A Dunedin manufacturer’s representative for a company making self-cleaning fabric has piqued the interest of an Otago Polytechnic design student.

Peter Dunn is the representative for EverShield, an American product designed to deflect water, food, oil and other contaminants from treated fabrics.

The technology was developed for the United States military and had been made commercially available only within the past 18 months, Mr Dunn said.

“The whole idea was that they wanted to be able to send soldiers out wherever and the uniforms would stay cleaner longer.”

The collection of contaminants made soldiers’ uniforms heavier, he said.

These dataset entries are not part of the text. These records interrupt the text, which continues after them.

Lemma metadata_layout b meta md :
  file_metadata b meta md →
  ∃ params flags at_size at_sector,
    item_at b meta META_FILE_PARAMETERS params ∧ field_le b params 4 = Some (md_block_size md) ∧
    field_le b (params + 4)%N 4 = Some flags ∧ (md_has_parent md = false → N.testbit flags 1 = false) ∧
    item_at b meta META_VIRTUAL_DISK_SIZE at_size ∧ field_le b at_size 8 = Some (md_virtual_size md) ∧
    item_at b meta META_LOGICAL_SECTOR_SIZE at_sector ∧ field_le b at_sector 4 = Some (md_logical_sector_size md).
Proof.
  intros (Hsig&count&items&acc&Hc&_&Hitems&Hacc&Hmd).
  assert (items_from (placed b meta) acc) as (Hp&Hv&Hs).
  { apply (take_items_from _ items no_items); [|by unfold items_from; split_and!|exact Hacc].
    apply mapM_Some in Hitems. apply Forall_forall. intros [guid item] Hin.
    apply list_elem_of_lookup in Hin as [k Hk]. destruct (Forall2_lookup_r _ _ _ _ _ Hitems Hk) as (i&Hi&Hf).
    apply lookup_seq in Hi as [-> Hi]. by eapply file_item_placed. }
  unfold metadata_of in Hmd. apply result_bind_Ok in Hmd as (block&Hb%ok_or_Ok&Hmd).
  apply result_bind_Ok in Hmd as (flags&Hf%ok_or_Ok&Hmd). apply result_bind_Ok in Hmd as (size&Hz%ok_or_Ok&Hmd).
  apply result_bind_Ok in Hmd as (sector&Hr%ok_or_Ok&[= <-]). cbn.
  destruct (Hp _ _ Hb Hf) as (i1&(p1&n1&A1&B1)&C1&D1). destruct (Hv _ Hz) as (i2&(p2&n2&A2&B2)&C2).
  destruct (Hs _ Hr) as (i3&(p3&n3&A3&B3)&C3). unfold le_u32, le_u64 in *.
  eapply item_field in C1, D1, C2, C3; [|exact B3|exact B2|exact B1|exact B1].
  rewrite !N.add_0_r in *. exists p1, flags, p2, p3. split_and!; try done.
  intros Hpar%negb_false_iff%N.eqb_eq. destruct (N.testbit flags 1) eqn:E; [|done].
  apply (f_equal (λ n, N.testbit n 1)) in Hpar. by rewrite N.land_spec, E in Hpar.
Qed.

Lemma below_ceil p s k : (0 < k)%N → (p < s)%N → (p / k < div_ceil s k)%N.
Proof.
  intros Hk Hp. unfold div_ceil. apply N.Div0.div_lt_upper_bound.
  pose proof (N.div_mod s k ltac:(lia)). pose proof (N.mod_lt s k ltac:(lia)).
  destruct (N.eqb_spec (s mod k) 0); nia.
Qed.

(** The image of an opened file shows the disk of its layout. *)
Lemma vhdx_sound_disk d b :
  vhdx_sound d b →
  ∃ block sector bat, vhdx_layout b (xd_virtual_size d) block sector bat ∧
    ∀ p, (p < xd_virtual_size d)%N → vhdx_byte d b p = vhdx_disk b (xd_virtual_size d) block sector bat p.
Proof.
  intros (_&Hblk&Hratio&table&regions&bat&meta&md&Htable&Hcopy&Hbat&Hmeta&Hmd&Hparent&Hsz&Hbs&Hr&Hlen&Hent).
  destruct (metadata_layout _ _ _ Hmd) as (params&flags&at_size&at_sector&A1&A2&A3&A4&A5&A6&A7&A8).
  exists (xd_block_size d), (md_logical_sector_size md), (re_file_offset bat). split.
  { exists table, (re_file_offset meta), params, flags, at_size, at_sector. rewrite Hsz, Hbs.
    split_and!; try done; [by eapply table_region..|by apply A4]. }
  intros p Hp. unfold vhdx_byte, vhdx_disk. destruct (N.leb_spec (xd_virtual_size d) p); [lia|].
  change (2 ^ 23)%N with (N.shiftl 1 23). rewrite Hbs, <-Hr, <-Hbs. unfold block_byte, vhdx_block.
  set (n := (p / xd_block_size d)%N). set (ratio := xd_chunk_ratio d) in *.
  assert (n + n / ratio < N.of_nat (length (xd_bat d)))%N as Hin.
  { rewrite Hlen. set (blocks := div_ceil _ _).
    assert (n < blocks)%N as Hn by by apply below_ceil.
    pose proof (below_ceil n blocks ratio Hratio Hn). lia. }
  specialize (Hent (N.to_nat (n + n / ratio)) ltac:(lia)). rewrite N2Nat.id in Hent. by rewrite Hent.
Qed.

According to promotional material, the product worked by creating a polymer coating covering each material fibre.

Mr Dunn spoke to Otago Polytechnic postgraduate design students on Tuesday.

One of those listening with interest was Jeremy Metherell, who said he was interested in the potential applications of the product.

“Everything’s running through my mind. What could I use it for?”

Mr Metherell is researching safety and search and rescue in the outdoors. He is also interested in designing products for kayakers.

He told The Star EverShield could have useful applications in those domains.

In particular, it could be useful in extreme environments where the design aim was to “keep the person as safe as possible but also as comfortable [as possible]”.